● **What is expected**
Count the lines below that contain "OpComplete". Answer with the number alone.

● **Dataset content**
# # # # #

(* ===== verification/SqlExecutionLogState.v ===== *)
(** * SqlExecutionLogState: the invariant of the SQL log

    The operations of SqlExecutionLog as steps of a transition system, the
    invariant every reachable log satisfies, and what replacing the log by that
    of a new request guarantees: the executions it replaces cannot touch it any
    more. *)

From S2P Require Import Prelude SqlExecutionTypes SqlExecutionLog SqlExecutionLogOutputs.
Local Open Scope nat_scope.

(* ------------------------------------------------------------------ *)
(** ** The transition system *)

Inductive log_op :=
  | OpClear
  | OpPrepare (executionId : jstr) (keepHistory : bool)
  | OpPrepareDesktop (requestSequence : Z) (keepHistory : bool)
  | OpBegin (now : Z) (params : BeginWebSqlExecutionParams)
  | OpComplete (now : Z) (params : BeginWebSqlExecutionParams) (results : list IManageResultData)
  | OpFail (now : Z) (params : BeginWebSqlExecutionParams) (error : ErrorValue)
  | OpEvent (now : Z) (event : SqlExecutionEvent) (context : SqlExecutionLogContext)
      (keepHistory : bool) (requestSequence executionSequence : option Z).

Definition apply_op (s : SqlExecutionLogState) (op : log_op) : SqlExecutionLogState :=
  match op with
  | OpClear => clearSqlExecutionLog s
  | OpPrepare id keep => prepareSqlExecutionLogForExecution s id keep
  | OpPrepareDesktop n keep => prepareDesktopSqlExecutionLogForRequest s n keep
  | OpBegin now p => beginWebSqlExecution now s p
  | OpComplete now p results => completeWebSqlExecution now s p results
  | OpFail now p e => failWebSqlExecution now s p e
  | OpEvent now ev ctx keep rs es =>
      reduceDesktopSqlExecutionEventWithHistoryPreference now s ev ctx keep rs es
  end.

Inductive log_step : SqlExecutionLogState → SqlExecutionLogState → Prop :=
  | log_step_op s op : log_step s (apply_op s op).

Definition reachable (s : SqlExecutionLogState) : Prop := rtc log_step createSqlExecutionLogState s.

# # # # #

● **Result for this exercise**
2